In una casa vittoriana a schiera appena ristrutturata a Hampstead Heath, appartenente a una famiglia di quattro persone, la parete di armadietti colorati della cucina si estende fino allo studio sul soppalco. E le finestre con struttura in acciaio collegano il tavolo al giardino.
Il design audace è opera di Melissa Robinson di MW Architects, che si è ispirata alla “sezione divisa” esistente della struttura: La parte anteriore della casa è più alta di mezzo piano rispetto a quella posteriore. “I proprietari pensavano che i gradini che scendevano verso la cucina originale fossero un aspetto negativo della proprietà”, dice Robinson, “ma noi abbiamo immediatamente visto il potenziale per collegare gli spazi abitativi principali e aprire la cucina in una sala familiare drammatica ma funzionale”. Un tempo “buia e povera”, la stanza è ora un puzzle architettonico di pieni e vuoti, piani e angoli: il fulcro dinamico di una casa tradizionale reinventata.
Fotografia di French & Tye di MW Architects, se non diversamente indicato.
Sopra: Le scale del soggiorno conducono alla grande cucina e alla zona pranzo, che è stata aperta sul davanti e sul retro rispetto allo studio. La ringhiera in acciaio riprende le linee del balcone sovrastante e del nuovo schermo di vetrate con struttura in acciaio sottostante.
Sopra: Le porte e le finestre in vetro ampliano visivamente lo spazio e lo inondano di luce e aria.
Sopra: Gli armadietti su misura, compresa la colossale isola, sono opera di Uncommon Projects, un'azienda londinese di design-build guidata da un architetto e specializzata in mobili in compensato. Il bancone e l'isola sono ricoperti di Silestone (per saperne di più su questo materiale, leggete il nostro Remodeling 101 sui piani di lavoro in quarzo ingegnerizzato),
Sopra: Gli armadi sono realizzati in multistrato di betulla impiallacciato in rovere e hanno i frontali in MDF laccati a spruzzo abbinati a scaffali aperti, una combinazione che si trasforma con grazia da dispensa per la cucina a libreria per lo studio (per differenziare i due spazi, i colori cambiano gradualmente).
Sopra: Per mantenere un aspetto omogeneo, gli armadietti sotto il banco sono dotati di tiretti con ritaglio. I mobili superiori hanno ante scorrevoli.
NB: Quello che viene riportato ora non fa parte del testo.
(** X12.  [get_azimuth_markings] returns 360 markings, as many as the
    azimuth divisions [generate] records.  Marking number k carries azimuth
    k, the cardinal label of k, sector A exactly for 45..135 and 225..315,
    the major flag exactly for multiples of ten, and a radial line from the
    central platform radius to the floor radius. *)
Theorem azimuth_markings_shape self g :
  Rama.geometry self = Some g ->
  exists marks,
    Rama.get_azimuth_markings self = Ok marks
    /\ length marks = 360%nat
    /\ forall k : Z, (0 <= k < 360)%Z ->
       exists seg sx sy ex ey,
         nth_error marks (Z.to_nat k) = Some seg
         /\ lookup seg "azimuth" = Some (VInt k)
         /\ lookup seg "cardinal" = Some (VStr (cardinal_of_degree k))
         /\ lookup seg "sector"
            = Some (VStr (if degree_in_sector_A k then "A" else "B"))
         /\ lookup seg "major" = Some (VBool (k mod 10 =? 0)%Z)
         /\ lookup seg "start"
            = Some (VTuple [VFloat (Fin sx); VFloat (Fin sy); VInt 0])
         /\ lookup seg "end"
            = Some (VTuple [VFloat (Fin ex); VFloat (Fin ey); VInt 0])
         /\ sx * sx + sy * sy
            = Rama.central_platform_radius g * Rama.central_platform_radius g
         /\ ex * ex + ey * ey
            = (Rama.pillar_radius g - Rama.wall_thickness g)
              * (Rama.pillar_radius g - Rama.wall_thickness g)
         /\ sx * ey = sy * ex.
Proof.
  intros Hg. unfold Rama.get_azimuth_markings, Rama.require_geometry.
  rewrite Hg. cbn [bind]. eexists. split; [reflexivity |]. split.
  - rewrite length_map, length_range. reflexivity.
  - intros k Hk.
    pose proof (sin2_cos2 (radians (IZR k))) as Hsc. unfold Rsqr in Hsc.
    do 5 eexists. split.
    + rewrite nth_error_map, nth_error_range by lia.
      cbn [option_map]. rewrite Z.add_0_l, Z2Nat.id by lia. reflexivity.
    + split; [reflexivity |].
      split; [eval_lookup; rewrite azimuth_to_cardinal_degree;
              reflexivity |].
      split; [eval_lookup; rewrite in_sector_A_degree; reflexivity |].
      split; [reflexivity |]. split; [reflexivity |].
      split; [reflexivity |].
      split; [apply circle_point |]. split; [apply circle_point |]. ring.
Qed.

Lemma azimuth_markings_shape_witness :
  Rama.geometry jaipur_rama = Some jaipur_rama_geometry
  /\ exists marks seg,
       Rama.get_azimuth_markings jaipur_rama = Ok marks
       /\ Z.of_nat (length marks) = Rama.azimuth_divisions jaipur_rama_geometry
       /\ nth_error marks 90 = Some seg
       /\ lookup seg "cardinal" = Some (VStr "E")
       /\ lookup seg "sector" = Some (VStr "A").
Proof.
  assert (Hg : Rama.geometry jaipur_rama = Some jaipur_rama_geometry)
    by reflexivity.
  split; [exact Hg |].
  destruct (azimuth_markings_shape jaipur_rama jaipur_rama_geometry Hg)
    as (marks & E & Hlen & Hk).
  destruct (Hk 90%Z ltac:(lia))
    as (seg & sx & sy & ex & ey & Hn & _ & Hc & Hs & _).
  exists marks, seg. split; [exact E |].
  split; [rewrite Hlen; reflexivity |].
  split; [exact Hn |]. split; [exact Hc | exact Hs].
Defined.

(** ** Altitude scale and pillar vertices *)

(** X13.  On a generator left by [generate] with a non-negative scale,
    [get_altitude_scale] returns 91 marks.  Mark k carries altitude k and a
    wall height of exactly k / 90 of the pillar height (the clamp to the
    pillar height never acts), so mark 0 is on the floor and mark 90 at the
    top; its theoretical height never exceeds the pillar height and equals
    it for 89 and 90 degrees; it is major exactly for multiples of five. *)
Theorem altitude_scale_shape self mt kerf ib sector :
  0 <= Rama.scale self ->
  exists g self' marks,
    Rama.generate self mt kerf ib = Ok (g, self')
    /\ Rama.get_altitude_scale self' sector = Ok marks
    /\ length marks = 91%nat
    /\ forall k : Z, (0 <= k <= 90)%Z ->
       exists seg th,
         nth_error marks (Z.to_nat k) = Some seg
         /\ lookup seg "altitude" = Some (VInt k)
         /\ lookup seg "wall_height"
            = Some (VFloat (Fin (IZR k / 90 * Rama.pillar_height g)))
         /\ lookup seg "theoretical_height" = Some (VFloat (Fin th))
         /\ th <= Rama.pillar_height g
         /\ ((89 <= k)%Z -> th = Rama.pillar_height g)
         /\ lookup seg "sector" = Some (VStr sector)
         /\ lookup seg "major" = Some (VBool (k mod 5 =? 0)%Z).
Proof.
  intros Hs.
  destruct (rama_generate_total self mt kerf ib) as (g & self' & E & Hg & _ & Hh).
  assert (Hash : Rama.altitude_scale_height g = Rama.pillar_height g).
  { revert E. unfold Rama.generate. intros [= <- _]. reflexivity. }
  exists g, self'. unfold Rama.get_altitude_scale, Rama.require_geometry.
  rewrite Hg. cbn [bind]. eexists. split; [exact E |].
  split; [reflexivity |]. split.
  - rewrite length_map, length_range. reflexivity.
  - intros k Hk.
    assert (Hk0 : 0 <= IZR k) by (apply IZR_le; lia).
    assert (Hk90 : IZR k <= 90) by (apply IZR_le; lia).
    do 2 eexists. split.
    + rewrite nth_error_map, nth_error_range by lia.
      cbn [option_map]. rewrite Z.add_0_l, Z2Nat.id by lia. reflexivity.
    + split; [reflexivity |]. split.
      { eval_lookup. rewrite Hash. rewrite Rmin_left; [do 3 f_equal; lra |].
        rewrite Hh. nra. }
      split; [reflexivity |]. split; [apply Rmin_r |].
      split; [| split; reflexivity].
      intros H89. destruct (Z.ltb_spec k 89) as [Hlt | _]; [lia |].
      rewrite Hash. apply Rmin_left. lra.
Qed.

Lemma altitude_scale_shape_witness :
  0 <= Rama.scale (Rama.init 26.9124 75.7873 1)
  /\ exists g self' marks seg,
       Rama.generate (Rama.init 26.9124 75.7873 1) 0.01 0 true = Ok (g, self')
       /\ Rama.get_altitude_scale self' "A" = Ok marks
       /\ nth_error marks 45 = Some seg
       /\ lookup seg "wall_height"
          = Some (VFloat (Fin (45 / 90 * Rama.pillar_height g))).
Proof.
  assert (Hs : 0 <= Rama.scale (Rama.init 26.9124 75.7873 1))
    by (cbn [Rama.scale Rama.init]; lra).
  split; [exact Hs |].
  destruct (altitude_scale_shape (Rama.init 26.9124 75.7873 1) 0.01 0 true "A" Hs)
    as (g & self' & marks & E & Em & _ & Hk).
  destruct (Hk 45%Z ltac:(lia)) as (seg & th & Hn & _ & Hw & _).
  exists g, self', marks, seg. auto.
Defined.

Lemma in_ring (radius x_offset angle_start angle_end ph : R) (row : list R) :
  In row
    (flat_map (fun i =>
       let t := IZR i / IZR 60 in
       let angle := angle_start + t * (angle_end - angle_start) in
       let x := x_offset + radius * cos angle in
       let y := radius * sin angle in
       [ [x; y; 0]; [x; y; ph] ])
       (range 0 (60 + 1))) ->
  exists x y z,
    row = [x; y; z]
    /\ (z = 0 \/ z = ph)
    /\ (x - x_offset) * (x - x_offset) + y * y = radius * radius.
Proof.
  intros Hin. apply in_flat_map in Hin. destruct Hin as (i & _ & Hrow).
  cbv zeta in Hrow.
  set (a := angle_start + IZR i / IZR 60 * (angle_end - angle_start)) in *.
  pose proof (circle_point radius a) as Hc.
  destruct Hrow as [<- | [<- | []]]; do 3 eexists;
    (split; [reflexivity |]); (split; [auto |]); lra.
Qed.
Fotografia di Jocelyn Low da Uncommon Projects.
Sopra: Un forno a parete (uno dei due) si inserisce bene nel design mondriano. Fotografia di Jocelyn Low da Uncommon Projects.
Sopra, a sinistra e a destra: ogni lato dell'isola offre uno spazio personalizzato: La parte anteriore (qui raffigurata) espone grandi pezzi da portata; il lato del tavolo è dotato di cassetti per le posate, il lato più vicino al bancone della cucina è rifornito di contenitori per pentole e padelle, mentre il lato opposto contiene oggetti usati occasionalmente. Da notare il lucernario in fondo alla stanza, che offre un ulteriore afflusso di luce solare. Fotografie di Jocelyn Low da Uncommon Projects..,
Sopra: Il frigorifero, la lavastoviglie, i bidoni della spazzatura e la dispensa sono mimetizzati dietro le ante degli armadietti. Le pareti sono dipinte con Purbeck Stone di Farrow & Ball, mentre il pavimento in pietra calcarea levigata è Carnforth di Painted Earth.
La stanza è illuminata da faretti a plafone, che Robinson ha dichiarato di preferire all'illuminazione a incasso perché “offrono una maggiore flessibilità, in particolare con il sistema di scaffalature. Si possono orientare dove si vuole”.
Sopra: Precisione matematica: I mobili terminano con una serie di triangoli, grandi e piccoli.
Sopra: Le scale del soggiorno offrono una vista sulla cucina attraverso un'alta vetrata e conducono al mezzanino.
Sopra: Una vista dallo studio. Il tavolo e le sedie da pranzo sono di proprietà di un vicino di casa. Le lastre di pietra calcarea levigata continuano fino al patio. Ulteriori informazioni sul progetto, comprese le planimetrie, sono disponibili sul sito MW Architects.
N.B.: Questo post è un aggiornamento; l'articolo originale è stato pubblicato il 17 dicembre 2013.